# Policy Pipeline Playbook

Scope: policy compile → simulation → approval → promotion path.

## Dashboards
- Grafana: import `ops/devops/observability/grafana/policy-pipeline.json` (datasource `Prometheus`).
- Key tiles: Compile p99, Simulation Queue Depth, Approval p95, Promotion Success Rate, Promotion Outcomes.

## Alerts (Prometheus)
- Rules: `ops/devops/observability/policy-alerts.yaml`
  - `PolicyCompileLatencyP99High` (p99 > 5s for 10m)
  - `PolicySimulationQueueBacklog` (queue depth > 100 for 10m)
  - `PolicyApprovalLatencyHigh` (p95 > 30s for 15m)
  - `PolicyPromotionFailureRate` (failures >20% over 15m)
  - `PolicyPromotionStall` (no successes while queue non-empty for 10m)

## Runbook
1. **Compile latency alert**
   - Check build nodes for CPU cap; verify cache hits for policy engine.
   - Roll restart single runner; if persists, scale policy compile workers (+1) or purge stale cache.
2. **Simulation backlog**
   - Inspect queue per stage (panel "Queue Depth by Stage").
   - If queue limited to one stage, increase concurrency for that stage or drain stuck items; otherwise, add workers.
3. **Approval latency high**
   - Look for blocked approvals (UI/API outages).

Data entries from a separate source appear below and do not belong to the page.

Lemma run_saves_ids (calls : list save_call) :
  forall w,
  exists added,
    records (db (snd (run_saves calls w))) = records (db w) ++ added
    /\ next_of (db (snd (run_saves calls w)))
       = next_of (db w) + Z.of_nat (List.length added)
    /\ map rowid added
       = ids_from (next_of (db w))
                  (List.length (written (fst (run_saves calls w))))
    /\ map (fun r => cell r (lit "timestamp")) added
       = map (fun o => SqlText (Strftime (snd o)))
             (written (fst (run_saves calls w))).
Proof.
  induction calls as [| c rest IH]; intro w.
  - exists []. simpl. rewrite app_nil_r. repeat split. lia.
  - simpl.
    pose proof (commit_save_step (call_user c) (call_repo c) (call_hash c)
                  (call_analysis c) (call_env c) (tick (call_after c) w))
      as Hstep.
    destruct (commit_analyzer.save_expertise _ _ _ _ _ _) as [r w1].
    specialize (IH w1).
    destruct (run_saves rest w1) as [rs w2].
    destruct IH as (added & Hrec & Hnext & Hids & Hts).
    simpl in *. unfold written in *. simpl.
    destruct r as [[] | x]; simpl.
    + destruct Hstep as (r & (Hone & Hid & Hn) & Hstamp).
      exists (r :: added).
      rewrite Hrec, Hone, <- app_assoc. split; [reflexivity |].
      split; [rewrite Hnext, Hn; simpl List.length; lia |].
      split.
      * simpl. rewrite Hid, Hids, Hn. reflexivity.
      * simpl. rewrite Hstamp, Hts. reflexivity.
    + exists added. rewrite Hrec, Hnext, Hids, Hts, Hstep.
      repeat split.
Qed.

(** C8. For any sequence of calls of [save_expertise] made by a single
    writer, the records appended by the calls that succeed take the next
    ids in order, with no gap, and each holds the clock's reading at the
    instant of its own call.  In the hook that instant comes after the
    analysis: the record's timestamp is the clock after the backend has
    answered. *)
Theorem C8_ids_without_gaps_and_write_time_stamps
    (calls : list save_call) (w : World) :
  (exists added,
      records (db (snd (run_saves calls w))) = records (db w) ++ added
      /\ map rowid added
         = ids_from (next_of (db w))
                    (List.length (written (fst (run_saves calls w))))
      /\ map (fun r => cell r (lit "timestamp")) added
         = map (fun o => SqlText (Strftime (snd o)))
               (written (fst (run_saves calls w))))
  /\ (forall e r,
        records (db (snd (commit_analyzer.main e w))) = records (db w) ++ [r] ->
        rowid r = next_of (db w)
        /\ cell r (lit "timestamp")
           = SqlText (Strftime (clock w + latency e))).
Proof.
  split.
  - destruct (run_saves_ids calls w) as (added & H1 & _ & H2 & H3).
    exists added. repeat split; assumption.
  - intros e r Hr.
    destruct (commit_main_cases e w)
      as [H | (k & v & d & r0 & _ & Hone & Hts & _)].
    + rewrite H in Hr. exfalso; exact (@app_one_neq _ _ _ Hr).
    + rewrite (@one_more_unique _ _ _ _ Hone Hr).
      destruct Hone as (_ & Hid & _). split; assumption.
Qed.

(** C8 at three calls from a fresh table, the second of which fails. *)
Lemma C8_witness :
  exists added,
    records (db (snd (run_saves three_commits hooked)))
      = records (db hooked) ++ added
    /\ map rowid added
       = ids_from (next_of (db hooked))
                  (List.length (written (fst (run_saves three_commits
                                                hooked))))
    /\ map (fun r => cell r (lit "timestamp")) added
       = map (fun o => SqlText (Strftime (snd o)))
             (written (fst (run_saves three_commits hooked))).
Proof.
  exact (proj1 (C8_ids_without_gaps_and_write_time_stamps
                  three_commits hooked)).
Defined.


(** Three calls from a fresh table, the second of which fails: ids 1 and
    2, stamped one minute and eleven and a half minutes after the start. *)
Lemma three_commits_run :
  map (fun r => (rowid r, cell r (lit "timestamp")))
      (records (db (snd (run_saves three_commits hooked))))
    = [ (1, SqlText (Strftime 1700000060));
        (2, SqlText (Strftime 1700000690)) ]
  /\ map fst (fst (run_saves three_commits hooked))
     = [Ok tt; Raise InterfaceError; Ok tt].
Proof. vm_compute. split; reflexivity. Qed.

(* ================================================================== *)
(** * Part VI: further properties *)
(* ================================================================== *)

(** What the three programs do beyond the rules of the pipeline: how
    [init_database], [save_expertise], [analyze_content_with_llm] and
    [get_git_info] behave on their own, and how the hook, the handlers
    and the watch loop compose them.  Where a handler stores a record
    these properties speak of its requests, its connections and the
    database: the lines it prints on that path are not all in the model
    (the rule printed under the analysis is left out). *)

(** ** [init_database] *)

Lemma commit_init_run (e : Env) (w : World) :
  commit_analyzer.init_database e w =
    if db_opens e
    then (Ok tt, {| db := sql_create commit_analyzer.schema (db w);
                    clock := clock w; trace := trace w ++ [Connect] |})
    else (Raise OperationalError, logged w [Connect]).
Proof.
  autounfold with py. unfold logged. simpl.
  destruct (db_opens e); reflexivity.
Qed.

Lemma search_init_run (e : Env) (w : World) :
  search.init_database e w =
    if db_opens e
    then (Ok tt, {| db := sql_create search.schema (db w);
                    clock := clock w; trace := trace w ++ [Connect] |})
    else (Raise OperationalError, logged w [Connect]).
Proof.
  autounfold with py. unfold logged. simpl.
  destruct (db_opens e); reflexivity.
Qed.

Lemma engine_init_run (e : Env) (w : World) :
  engine.init_database e w =
    if db_opens e
    then (Ok tt, {| db := sql_create engine.schema (db w);
                    clock := clock w; trace := trace w ++ [Connect] |})
    else (Raise OperationalError, logged w [Connect]).
Proof.
  autounfold with py. unfold logged. simpl.
  destruct (db_opens e); reflexivity.
Qed.

Lemma sql_create_twice (c1 c2 : list column) (d : database) :
  sql_create c2 (sql_create c1 d) = sql_create c1 d.
Proof. destruct d; reflexivity. Qed.

Lemma initializer_run (i : M unit * list column) (e : Env) (w : World) :
  In i initializers ->
  fst i e w =
    if db_opens e
    then (Ok tt, {| db := sql_create (snd i) (db w);
                    clock := clock w; trace := trace w ++ [Connect] |})
    else (Raise OperationalError, logged w [Connect]).
Proof.
  intro H. unfold initializers in H. simpl in H.
  destruct H as [<- | [<- | [<- | []]]]; simpl.
  - apply commit_init_run.
  - apply search_init_run.
  - apply engine_init_run.
Qed.
(** C4: a chunk that contains the 4-byte query [ESC [ 6 n] makes the reader
    loop write the 6-byte reply [ESC [ 1 ; 1 R] exactly once (one reply,
    however many queries the chunk holds), and what it buffers is the chunk
    with the query occurrences cut out: the chunk is [p0 ++ Q ++ p1 ++ ... ++ Q ++ pn]
    for at least one [Q], and the buffered bytes are [p0 ++ p1 ++ ... ++ pn].
    [answer_cpr] is also the step of [send_line_and_capture]. *)
Theorem cpr_query_answered_once (limit : Z) (data : bytes) (s : conn) :
  contains Byte.eqb cpr_query data = true ->
  answer_cpr data = ([cpr_reply], strip_cpr data) /\
  read_loop_step limit data s = ([cpr_reply], append_data limit (strip_cpr data) s) /\
  exists parts : list bytes,
    (2 <= length parts)%nat /\ data = join_bytes cpr_query parts /\
    strip_cpr data = concat parts.
Proof.
  intros Hc.
  assert (Ha : answer_cpr data = ([cpr_reply], strip_cpr data)).
  { unfold answer_cpr. rewrite Hc. reflexivity. }
  split; [exact Ha|]. split.
  - unfold read_loop_step. destruct data as [|c rest]; [discriminate Hc|].
    cbn [is_empty]. rewrite Ha. reflexivity.
  - destruct (strip_cpr_parts data) as (parts & _ & P2 & P3 & P4).
    exists parts. auto.
Qed.

Lemma cpr_query_answered_once_witness :
  contains Byte.eqb cpr_query [x41; x1b; x5b; x36; x6e; x42] = true /\
  (answer_cpr [x41; x1b; x5b; x36; x6e; x42] =
     ([cpr_reply], strip_cpr [x41; x1b; x5b; x36; x6e; x42]) /\
   read_loop_step 1000 [x41; x1b; x5b; x36; x6e; x42] conn_init =
     ([cpr_reply], append_data 1000 (strip_cpr [x41; x1b; x5b; x36; x6e; x42]) conn_init) /\
   exists parts : list bytes,
     (2 <= length parts)%nat /\ [x41; x1b; x5b; x36; x6e; x42] = join_bytes cpr_query parts /\
     strip_cpr [x41; x1b; x5b; x36; x6e; x42] = concat parts).
Proof.
  split; [reflexivity|]. apply cpr_query_answered_once. reflexivity.
Defined.

(** ** Command channel *)

(** The loop of [_wait_echo] runs through polls before the deadline that do
    not find the needle, sleeping 50 ms after each. *)
Lemma wait_echo_loop_skip (needle : text) (deadline : Z) (pre rest : list poll_obs) :
  Forall (fun o' => p_now o' < deadline /\
                    contains Z.eqb needle (snapshot_text (p_state o')) = false) pre ->
  wait_echo_loop needle deadline (pre ++ rest) =
    let '(ev, r) := wait_echo_loop needle deadline rest in
    (repeat (TSleep 50) (length pre) ++ ev, r).
Proof.
  intros H. induction H as [|o pre [Ht Hc] _ IH]; cbn [app length repeat].
  - destruct (wait_echo_loop needle deadline rest); reflexivity.
  - cbn [wait_echo_loop]. apply Z.ltb_lt in Ht. rewrite Ht, Hc, IH.
    destruct (wait_echo_loop needle deadline rest); reflexivity.
Qed.

(** C5 (code_bug): [send_command] returns the mark taken before writing (base
    index plus buffer length) and never raises. Its [try] block writes
    [line + "\r\n"] as one write and flushes ([write_flush]). [_wait_echo]
    then polls, 50 ms apart and only while the clock reads before
    [t0 + 2000], for [line + "\n"] in the text of the WHOLE buffer
    ([_snapshot_text]), not in the text after the mark: a poll whose buffer
    holds the needle anywhere, also before the mark, ends the wait with
    [True]; the first clock reading at or past the deadline ends it with
    [False]; while neither happens the loop keeps polling. *)
Theorem send_command_echo_whole_buffer (ok : list bool) (line : text) (s : conn) (t0 : Z)
    (pre : list poll_obs) (o : poll_obs) (post : list poll_obs) :
  Forall (fun o' => p_now o' < t0 + 2000 /\
                    contains Z.eqb (line ++ [LF]) (snapshot_text (p_state o')) = false) pre ->
  send_command ok line s t0 pre =
    (mark s, write_flush ok (encode (line ++ [13; 10])) ++ repeat (TSleep 50) (length pre),
     None) /\
  (p_now o < t0 + 2000 ->
   contains Z.eqb (line ++ [LF]) (snapshot_text (p_state o)) = true ->
   send_command ok line s t0 (pre ++ o :: post) =
     (mark s, write_flush ok (encode (line ++ [13; 10])) ++ repeat (TSleep 50) (length pre),
      Some true)) /\
  (t0 + 2000 <= p_now o ->
   send_command ok line s t0 (pre ++ o :: post) =
     (mark s, write_flush ok (encode (line ++ [13; 10])) ++ repeat (TSleep 50) (length pre),
      Some false)).
Proof.
  intros H. unfold send_command, wait_echo. split; [|split].
  - rewrite <- (app_nil_r pre) at 1. rewrite (wait_echo_loop_skip _ _ pre [] H).
    cbn [wait_echo_loop]. rewrite !app_nil_r. reflexivity.
  - intros Ht Hc. rewrite (wait_echo_loop_skip _ _ pre (o :: post) H). cbn [wait_echo_loop].
    apply Z.ltb_lt in Ht. rewrite Ht, Hc, app_nil_r. reflexivity.
  - intros Ht. rewrite (wait_echo_loop_skip _ _ pre (o :: post) H). cbn [wait_echo_loop].
    apply Z.ltb_ge in Ht. rewrite Ht, app_nil_r. reflexivity.
Qed.
(** C2.  A range [[start:end]] or [[start:end:step]] with a non-zero step
    unfolds to the decimal renderings of [start], [start + step],
    [start + 2 * step], ...: exactly the integers met from [start] by [step]
    up to [end] inclusive.  A range written with its integers in decimal
    is read back as these integers, an omitted step as 1.  [[1:5]] unfolds to
    1, 2, 3, 4, 5, [[1:5:2]] to 1, 3, 5 and [[5:1:-1]] to 5, 4, 3, 2, 1. *)
Theorem range_unfold_inclusive :
  (forall (matched : string) (start stop step : Z),
      parse_range matched = Some (start, stop, step) ->
      step <> 0%Z ->
      exists values : list Z,
        range_unfold matched = Ok (map Py.str values)
        /\ (forall i, i < List.length values ->
                      nth i values 0%Z = (start + Z.of_nat i * step)%Z)
        /\ (forall x, In x values <-> reached start stop step x)
        /\ (forall x, In x values -> Py.int (Py.str x) = Some x))
  /\ (forall (start stop : Z) (step : option Z),
         parse_range (range_text start stop step)
         = Some (start, stop, match step with Some c => c | None => 1%Z end))
  /\ range_unfold "[1:5]" = Ok ["1"; "2"; "3"; "4"; "5"]
  /\ range_unfold "[1:5:2]" = Ok ["1"; "3"; "5"]
  /\ range_unfold "[5:1:-1]" = Ok ["5"; "4"; "3"; "2"; "1"].
Proof.
  split; [|split; [exact parse_range_text|repeat split; reflexivity]].
  intros matched start stop step Hparse Hstep.
  unfold range_unfold, range_values. rewrite Hparse.
  destruct (Z.eqb_spec step 0) as [|_]; [contradiction|].
  unfold reached.
  destruct (Z.ltb_spec 0 step) as [Hpos|Hneg]; simpl;
    eexists; (split; [reflexivity|]); (split; [intros i; apply nth_range|]);
    (split; [|intros x _; apply int_str]); intros x;
    rewrite In_range by assumption.
  - destruct (Z.ltb_spec 0 step); [|lia].
    split; intros [k [Hk [Hx Hb]]]; exists k; repeat split; (assumption || lia).
  - destruct (Z.ltb_spec 0 step); [lia|].
    split; intros [k [Hk [Hx Hb]]]; exists k; repeat split; (assumption || lia).
Qed.

Lemma range_unfold_inclusive_witness :
  exists values : list Z,
    range_unfold "[2:11:3]" = Ok (map Py.str values)
    /\ (forall i, i < List.length values ->
                  nth i values 0%Z = (2 + Z.of_nat i * 3)%Z)
    /\ (forall x, In x values <-> reached 2 11 3 x)
    /\ (forall x, In x values -> Py.int (Py.str x) = Some x).
Proof.
  apply (proj1 range_unfold_inclusive "[2:11:3]" 2%Z 11%Z 3%Z);
    [reflexivity | discriminate].
Defined.

(** C3.  A command in which no registered template recognises a folded
    argument unfolds to one command, the decoded text of the encoded
    command; where decoding recovers the original text, that is the command
    itself. *)
Theorem unfold_command_no_folded_argument :
  forall (encode decode : string -> string) (templates : registry)
         (command : string),
    templates <> [] ->
    recognised_nowhere templates (encode command) = true ->
    unfold_command encode decode templates command
    = Ok [decode (encode command)]
    /\ (decode (encode command) = command ->
        unfold_command encode decode templates command = Ok [command]).
Proof.
  intros encode decode templates command Hne Hnone.
  assert (H : unfold_command encode decode templates command
              = Ok [decode (encode command)]).
  { rewrite unfold_command_segments by assumption.
    unfold finditer. rewrite finditer_no_match.
    - simpl. now rewrite slice_all.
    - now apply recognised_nowhere_suffix. }
  split; [exact H|]. intros Hround. now rewrite H, Hround.
Qed.

Lemma unfold_command_no_folded_argument_witness :
  unfold_command plain plain argument_templates "echo [hello 1:2"
  = Ok ["echo [hello 1:2"].
Proof.
  apply (unfold_command_no_folded_argument plain plain argument_templates
           "echo [hello 1:2"); [discriminate | reflexivity | reflexivity].
Defined.
(** * gocache: the cache engine and its snapshot persistence

    A shallow embedding of [gocache.go] and [persistence.go].

    The Go program keeps its entries in a [map[string]*Entry] and threads a
    doubly-linked list through the very same [Entry] objects.  Pointers are
    therefore modelled explicitly: a location is a natural number, the store
    is a finite map from locations to [Entry] records, and every Go statement
    that reads or writes through a pointer reads or writes the store.  A
    nullable pointer is an [option loc]. *)

From stdpp Require Import gmap strings list fin_maps sorting.
From Stdlib Require Import ZArith Lia.

Local Open Scope Z_scope.

(** ** Machine integers *)

(** Go's [int] and [int64] are 64-bit two's complement on the platforms the
    library targets; [+=], [-=] and [++] wrap around silently. *)
Module Int.
Definition min_int : Z := - 2 ^ 63.
Definition max_int : Z := 2 ^ 63 - 1.
Definition wrap (z : Z) : Z := (z + 2 ^ 63) mod 2 ^ 64 - 2 ^ 63.
Definition in_range (z : Z) : Prop := min_int ≤ z ≤ max_int.
Definition add (a b : Z) : Z := wrap (a + b).
Definition sub (a b : Z) : Z := wrap (a - b).
End Int.

(** ** Constants of gocache.go *)

Definition NoMaxSize : Z := 0.
Definition NoMaxMemoryUsage : Z := 0.
Definition DefaultMaxSize : Z := 100000.
Definition NoExpiration : Z := -1.

(** The three errors gocache.go declares, and the errors that reach the
    caller of the persistence functions from the operating system, the
    encoder and the decoder. *)
Inductive error :=
  | ErrKeyDoesNotExist
  | ErrKeyHasNoExpiration
  | ErrJanitorAlreadyRunning
  | ErrNoSuchFile
  | ErrUnexpectedEOF
  | ErrOther (msg : string).

(** ** Data model *)

(** A location of the store: the address of an [Entry]. *)
Notation loc := nat (only parsing).

(** The value slot is an [interface{}]; the cache never inspects it, it only
    stores it, hands it back and asks for its size. *)
Inductive GoValue :=
  | VNil
  | VString (s : string)
  | VInt (n : Z)
  | VBool (b : bool).
(* ===== verification/_CoqProject ===== *)
-Q . S2P
Prelude.v
GoStr.v
Regex.v
Json.v
JsonText.v
Geo.v
Exchange.v
Scenario.v
Accounts.v
Lights.v
Mac.v
World.v
Interleaving.v
Mail.v
AuditStore.v
Crypto.v
PortalStore.v
Polling.v
QueueRace.v
Inventory.v
LegacyStore.v
AccountStore.v
AccountTables.v
Config.v
Http.v
Newsletter.v
Sensitive.v
Portal.v
ScenarioApi.v
LightNames.v
Orders.v
Session.v
SyncStore.v
GatewayApi.v
Import.v
Middleware.v
Legacy.v
Support.v
Devices.v
Identity.v
OAuth.v
Admin.v
Credentials.v
ResetRace.v
Reports.v
Administration.v
AdminRace.v
Router.v
(* ===== verification/GoStr.v ===== *)
(** * The Go strings the backend uses

    A Go string is its bytes: a Rocq [string].  This file translates what the
    source uses of [strings], [bytes], [strconv], [fmt.Sscanf("%d")] and
    [unicode/utf8], with the laws the components need.  [ToLower] and
    [ToUpper] map the ASCII letters and leave every other byte alone; the
    addresses, roles and MAC strings the source applies them to are ASCII. *)
From S2P Require Import Prelude.
From Stdlib Require Export Ascii.
From Stdlib Require String.
Export String.StringSyntax.
#[global] Open Scope Z_scope.

(** ** Bytes *)
Definition bytes (s : string) : list ascii := String.list_ascii_of_string s.
Definition str (l : list ascii) : string := String.string_of_list_ascii l.
Definition ord (c : ascii) : Z := Z.of_N (N_of_ascii c).
Definition chr (z : Z) : ascii := ascii_of_N (Z.to_N z).
Definition slen (s : string) : Z := Z.of_nat (String.length s).
(** Strings are compared with [=?] in the conditions of the code. *)
Definition seqb (a b : string) : bool := bool_decide (a = b).
Definition is_empty (s : string) : bool := match s with EmptyString => true | _ => false end.

Lemma str_bytes s : str (bytes s) = s.
Proof. apply String.string_of_list_ascii_of_string. Qed.
Lemma bytes_str l : bytes (str l) = l.
Proof. apply String.list_ascii_of_string_of_list_ascii. Qed.
Lemma bytes_inj a b : bytes a = bytes b -> a = b.
Proof. intros H. rewrite <-(str_bytes a), <-(str_bytes b). by f_equal. Qed.
Lemma str_inj a b : str a = str b -> a = b.
Proof. intros H. rewrite <-(bytes_str a), <-(bytes_str b). by f_equal. Qed.
Lemma bytes_app a b : bytes (a +:+ b) = bytes a ++ bytes b.
Proof. induction a as [|c a IH]; [done|]. simpl. by rewrite IH. Qed.
Lemma str_app a b : str (a ++ b) = str a +:+ str b.
Proof. apply bytes_inj. by rewrite bytes_app, !bytes_str. Qed.
Lemma is_empty_spec s : is_empty s = true <-> s = EmptyString.
Proof. by destruct s. Qed.
Lemma seqb_spec a b : seqb a b = true <-> a = b.
Proof. apply bool_decide_eq_true. Qed.
Lemma seqb_refl a : seqb a a = true.
Proof. by apply seqb_spec. Qed.
Lemma ord_range c : 0 <= ord c < 256.
Proof.
  unfold ord. pose proof (N_ascii_bounded c) as H. lia.
Qed.
Lemma ord_chr z : 0 <= z < 256 -> ord (chr z) = z.
Proof.
  intros Hz. unfold ord, chr. rewrite N_ascii_embedding by lia. lia.
Qed.
Lemma chr_ord c : chr (ord c) = c.
Proof. unfold ord, chr. by rewrite N2Z.id, ascii_N_embedding. Qed.
Lemma ord_inj a b : ord a = ord b -> a = b.
Proof. intros H. rewrite <-(chr_ord a), <-(chr_ord b). by f_equal. Qed.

Re-run approval service health check; fail over to standby.
4. **Promotion failure rate/stall**
   - Pull recent logs for promotion job; compare failure reasons (policy validation vs. target registry).
   - If registry errors, pause promotions and file incident with registry owner; if policy validation, revert latest policy change or apply override to unblock critical tenants.
5. **Verification**
   - After mitigation, ensure promotion success rate gauge recovers >95% and queues drain to baseline (<10).

## Escalation
- Primary: Policy On-Call (week N roster).
- Secondary: DevOps Guild (release).
- Page if two critical alerts fire concurrently or any critical alert lasts >30m.

## Notes
- Metrics assumed available: `policy_compile_duration_seconds_bucket`, `policy_simulation_queue_depth`, `policy_approval_latency_seconds_bucket`, `policy_promotion_outcomes_total{outcome=*}`.
- Keep alert thresholds stable unless load profile changes; adjust in Git with approval from Policy + DevOps leads.